Nauert’s first year on the job was frustrating, U.S. officials said, and she began to emerge only after Trump fired Tillerson by tweet. She marked her first anniversary in the position during her first foreign trip with a secretary of state, going to Toronto with John Sullivan, the deputy secretary of state who was acting as secretary until Mike Pompeo was confirmed.
Under Pompeo, whose foreign policy views more closely align with Trump’s than Tillerson’s did, Nauert became part of the inner circle. They met regularly, and she usually traveled with Pompeo on trips abroad. He promoted her to undersecretary of state for public diplomacy and public affairs, a job vacated by Steve Goldstein, who was fired along with Tillerson.
Nauert could not be reached for comment.
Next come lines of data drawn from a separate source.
(** The candidate before it is recorded: what is done through the descriptor.
    The fingerprint it leaves in the prepared entry is the second component of
    the state; it is set even when a later call fails. *)
Definition fill_candidate (id : bytes) (p : preparedReplacement) (h fd : Z)
    : X (result WsError unit * preparedReplacement) :=
  let content := rp_Content (replacement p) in
  staged ← catch (
    _ ← syscall (sys_fchmod fd 384);
    _ ← inject;
    _ ← write_all fd content;
    _ ← inject;
    _ ← syscall (fun _ => sys_fsync fd);
    identity ← look (sys_fstat fd);
    _ ← guard_if (negb (validCandidateIdentity service_uid identity) || negb (Size identity =? blen content))
          (Failure "staged native edit candidate evidence is invalid");
    mret identity);
  match staged with
  | Err e => mret (Err e, p)
  | Ok identity =>
      let p := set_candidate_fp (mk_fingerprint (rp_Path (replacement p)) identity (sha256 content)) p in
      recorded ← catch (
        _ ← inject;
        _ ← syncDirectory h;
        database (MarkCandidate service_uid id (ordinal p) identity));
      mret (recorded, p)
  end.

(** The deferred scrubbing of a candidate that could not be completed. *)
Definition scrub_failed (h fd : Z) (p : preparedReplacement) : X (list (result WsError unit) * preparedReplacement) :=
  scrubbed ← catch (scrubOpenFile fd);
  let p := match scrubbed with
           | Ok identity => set_candidate_fp (mk_fingerprint (rp_Path (replacement p)) identity (sha256 [])) p
           | Err _ => p
           end in
  synced ← catch (syncDirectory h);
  let p := if is_err scrubbed || is_err synced then set_uncertain true p else p in
  mret ([match scrubbed with Ok _ => Ok tt | Err e => Err e end; synced], p).

(** It changes its entry whether or not it fails. *)
Definition stageCandidate (id : bytes) (p : preparedReplacement) : X (result WsError unit * preparedReplacement) :=
  match parent p with
  | None => mret (Err (Failure "directory is unavailable"), p)
  | Some h =>
      created ← catch (_ ← ctx_err; syscall (sys_create service_uid service_gid h (stage p)));
      match created with
      | Err e => mret (Err e, p)
      | Ok fd =>
          '(r, p) ← fill_candidate id p h fd;
          '(cleanup, p) ← (if is_err r then scrub_failed h fd p else mret ([], p));
          closed ← catch checkpoint;
          mret (join_errors (r :: cleanup ++ [closed]), p)
      end
  end.

(** The displaced original does not match: exchange back while the active file
    is still the candidate. *)
Definition exchange_back (h : Z) (target : bytes) (p : preparedReplacement) : X preparedReplacement :=
  current ← catch (fingerprintAt h target (maximumFileLimit (rp_Role (replacement p))));
  match current with
  | Ok active =>
      if sameFingerprintContent (candidate p) active false then
        exchanged ← catch (renameat2_exchange h (stage p) target);
        if is_err exchanged then mret p
        else
          synced ← catch (syncDirectory h);
          mret (if is_err synced then p else set_activated false p)
      else mret p
  | Err _ => mret p
  end.

(** The displaced original, when the target existed. *)
Definition displaced_original (h : Z) (expected : SourceFingerprint) (p : preparedReplacement) : X (option SourceFingerprint) :=
  if existed p then
    displaced ← catch (fingerprintAt h (stage p) (maximumFileLimit (rp_Role (replacement p))));
    match displaced with
    | Ok d => mret (if sameFingerprintContent expected d false then Some d else None)
    | Err _ => mret None
    end
  else mret (Some no_fingerprint).

(** Synchronize the activated entry and record it as applied. *)
Definition settle_applied (id : bytes) (h : Z) (target : bytes) (p : preparedReplacement) : X unit :=
  let limit := maximumFileLimit (rp_Role (replacement p)) in
  _ ← inject;
  _ ← inject;
  _ ← syncDirectory h;
  _ ← inject;
  placed ← catch (fingerprintAt h target limit);
  match placed with
  | Err _ => raise ErrSourceChanged
  | Ok placedCandidate =>
      if negb (sameFingerprintContent (candidate p) placedCandidate false) then raise ErrSourceChanged
      else
        confirmed ← displaced_original h (original p) p;
        match confirmed with
        | None => raise ErrSourceChanged
        | Some confirmedOriginal =>
            _ ← database (MarkApplied service_uid id (ordinal p) (fp_Identity placedCandidate) (fp_Identity confirmedOriginal));
            inject
        end
  end.

(** Remove the displaced original. *)
Definition remove_displaced (h : Z) (p : preparedReplacement) : X unit :=
  if existed p then
    _ ← inject;
    _ ← mapping (Joined ErrSourceChanged)
          (removeOwnedFingerprintAt h (stage p) (original p) (maximumFileLimit (rp_Role (replacement p))));
    _ ← inject;
    syncDirectory h
  else mret tt.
Her nomination was first reported by Bloomberg.
Critics of the administration were quick to pounce on her nomination as prizing loyalty over experience.
“While Nikki Haley didn't bring foreign policy experience, she ran a state,” said Brett Bruen, a former State Department official. “Nauert’s performance as acting undersecretary of state was notable for its lack of accomplishments or even attention to the job. It does not present a compelling case, nor engender confidence in the Senate, that she is ready for a such a senior position.”
A senior administration official, who spoke on the condition of anonymity to discuss personnel decisions, said Nauert would be “an outstanding advocate for the American people at the U.N.”
“She’s hard-working, she’s smart and she never gives up in advancing an agenda that works for the United States,” the official said.
Nauert is the latest transplant from Fox News to be appointed to a senior Trump administration job, following the addition of Fox News executive Bill Shine as a top communications adviser. White House national security adviser John Bolton also worked as a Fox News contributor.
When Haley announced her plans to resign in early October, Trump praised her accomplishments.
“She’s done a fantastic job, and we’ve done a fantastic job together,” he said during a meeting with Haley at the Oval Office. “She’s a fantastic person, very importantly, but she also is somebody that gets it.”
“It was a blessing to go into the U.N. with body armor every day and defend America,” Haley replied. “And I’ll always do that; I’ll never truly step aside from fighting for our country. But I will tell you that I think it’s time.”